Après avoir infecté les souris avec un isolat clinique de Zika, l’équipe a suivi la perte de poids, les niveaux de virus et les modifications des tissus cérébraux. En quelques jours, du matériel génétique viral est apparu dans le cerveau, et les animaux ont commencé à perdre du poids et à montrer des signes de maladie. Le cerveau a activé de nombreux gènes liés à l’inflammation et aux lésions, y compris des molécules associées à la perturbation de la barrière hémato‑encéphalique et aux dommages des nerfs. Parallèlement, des gènes liés à la défense antivirale sont devenus plus actifs, montrant que le cerveau montait une réponse robuste. Les jeunes souris portaient plus de virus et tombaient malades plus rapidement que les adultes, suggérant que l’âge influence la vulnérabilité du cerveau au Zika.

Des cellules T tueuses pénètrent dans le cerveau

Les scientifiques ont ensuite cherché à savoir quelles cellules immunitaires pénétraient dans le cerveau pendant l’infection. Ils ont trouvé un grand nombre de lymphocytes T CD8, un type de globules blancs capable de reconnaître et de tuer les cellules infectées par un virus.
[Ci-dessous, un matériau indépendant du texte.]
(* ===== verification/GpuHooks.v ===== *)
(** * GpuHooks: the properties of GPUTime

    The hooks as steps, the states they reach, the calls that stay inside of the
    arrays, and the theorems about slots, recordings, exhaustion and frame
    boundaries. *)

From S2P Require Import Prelude FrameBoundary SlotAllocator FrameMetrics GpuTime GpuInvariant GpuFrame.

#[local] Open Scope Z_scope.

#[local] Arguments free_slots : simpl never.
#[local] Arguments drop_cmd : simpl never.
#[local] Arguments RemoveCmdFromFrameCache : simpl never.

(** ** The hooks as steps *)

(** One call, made with the mutex held. [HSubmitCollect] and [HFrameBoundary]
    are the halves of an [OnQueueSubmit] that lets go of the mutex between
    them; [HSubmit] is one during which no other hook runs. *)
Inductive GpuHook :=
  | HCreateDevice (device allocator : Z) (timestamp_period : double)
  | HDestroyDevice (device : Z)
  | HDestroyCommandPool (command_pool : VkCommandPool)
  | HAllocateCommandBuffers (info : option VkCommandBufferAllocateInfo) (cmds : option (list VkCommandBuffer))
  | HFreeCommandBuffers (count : nat) (cmds : option (list VkCommandBuffer))
  | HResetCommandBuffer (cmd : VkCommandBuffer)
  | HResetCommandPool (command_pool : VkCommandPool)
  | HBeginCommandBuffer (cmd : VkCommandBuffer) (flags : Z)
  | HEndCommandBuffer (cmd : VkCommandBuffer)
  | HBeginRenderPass (cmd : VkCommandBuffer)
  | HEndRenderPass (cmd : VkCommandBuffer)
  | HSubmit (submits : option (list VkSubmitInfo))
  | HSubmitCollect (submits : option (list VkSubmitInfo))
  | HFrameBoundary
  | HPresent
  | HGetDeviceQueue (queue : Z)
  | HInsertLabel (cmd : VkCommandBuffer) (label : option string)
  | HClearFrameCache
  | HSetEnable (enable : bool).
Ces cellules CD8 présentes dans le cerveau affichaient majoritairement un profil « effecteur », c’est‑à‑dire qu’elles étaient prêtes à agir plutôt qu’à l’état de repos. Des marqueurs à leur surface indiquaient qu’elles avaient déjà rencontré le Zika et n’étaient pas de simples spectatrices. Dans la rate, un organe immunitaire majeur, les CD8 expérimentés par le Zika produisaient de fortes quantités de molécules antivirales puissantes et étaient prêts à migrer vers les tissus. Ensemble, ces résultats suggèrent que les CD8 infiltrant le cerveau étaient des combattants très actifs plutôt que des cellules épuisées ou usées.
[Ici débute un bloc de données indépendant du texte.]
Definition in_filtered_render_pass (renderPass : VkRenderPass) (l : DiveRuntimeLayer) : bool :=
  if filter_by_render_pass (m_active_filter_config l) then
    match m_render_passes l !! renderPass with
    | Some info => bool_decide (tracked_rp_name info = target_render_pass_name (m_active_filter_config l))
    | None => false
    end
  else false.

Definition CmdBeginRenderPass (tid : Z) (commandBuffer : VkCommandBuffer) (renderPass : VkRenderPass)
    (contents : Z) : LayerM unit :=
  let! is_filtered := get (in_filtered_render_pass renderPass) in
  do! update (on_locals tid (on_filtered (insert commandBuffer is_filtered))) in
  do! gpu_time (OnCmdBeginRenderPass commandBuffer) in
  pfn_ (pfn_CmdBeginRenderPass commandBuffer renderPass contents).

Definition CmdEndRenderPass (tid : Z) (commandBuffer : VkCommandBuffer) : LayerM unit :=
  do! update (on_locals tid (on_filtered (insert commandBuffer false))) in
  do! pfn_ (pfn_CmdEndRenderPass commandBuffer) in
  do! gpu_time (OnCmdEndRenderPass commandBuffer) in
  layer_ret tt.

Definition CmdBeginRenderPass2 (tid : Z) (commandBuffer : VkCommandBuffer) (renderPass : VkRenderPass)
    (contents : Z) : LayerM unit :=
  let! is_filtered := get (in_filtered_render_pass renderPass) in
  do! update (on_locals tid (on_filtered (insert commandBuffer is_filtered))) in
  do! gpu_time (OnCmdBeginRenderPass2 commandBuffer) in
  pfn_ (pfn_CmdBeginRenderPass2 commandBuffer renderPass contents).

Definition CmdEndRenderPass2 (tid : Z) (commandBuffer : VkCommandBuffer) : LayerM unit :=
  do! update (on_locals tid (on_filtered (insert commandBuffer false))) in
  do! pfn_ (pfn_CmdEndRenderPass2 commandBuffer) in
  do! gpu_time (OnCmdEndRenderPass2 commandBuffer) in
  layer_ret tt.

Definition DestroyRenderPass (device : Z) (renderPass : VkRenderPass) : LayerM unit :=
  do! update (fun l => set_m_render_passes (delete renderPass (m_render_passes l)) l) in
  pfn_ (pfn_DestroyRenderPass device renderPass).
End Layer.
Prouver que les lymphocytes T CD8 sont protecteurs

Pour tester si ces lymphocytes T étaient des alliés ou des ennemis, l’équipe a réalisé deux expériences clés. D’abord, ils ont transféré des lymphocytes T CD8 provenant de souris donneuses infectées par le Zika vers d’autres souris infectées. Les animaux ayant reçu ces cellules expérimentées au Zika ont perdu moins de poids et survécu plus longtemps que ceux ayant reçu des cellules témoins, montrant que les CD8 primés pouvaient limiter activement la maladie. Ensuite, les chercheurs ont utilisé un médicament, le fingolimod, pour piéger les cellules T dans les ganglions lymphatiques et réduire leur entrée dans le cerveau. Lorsque l’infiltration des lymphocytes T CD8 a été bloquée, les niveaux de virus dans le cerveau ont fortement augmenté et les marqueurs d’inflammation et de lésions se sont accrus, indiquant que moins de CD8 signifiait plus de dégâts.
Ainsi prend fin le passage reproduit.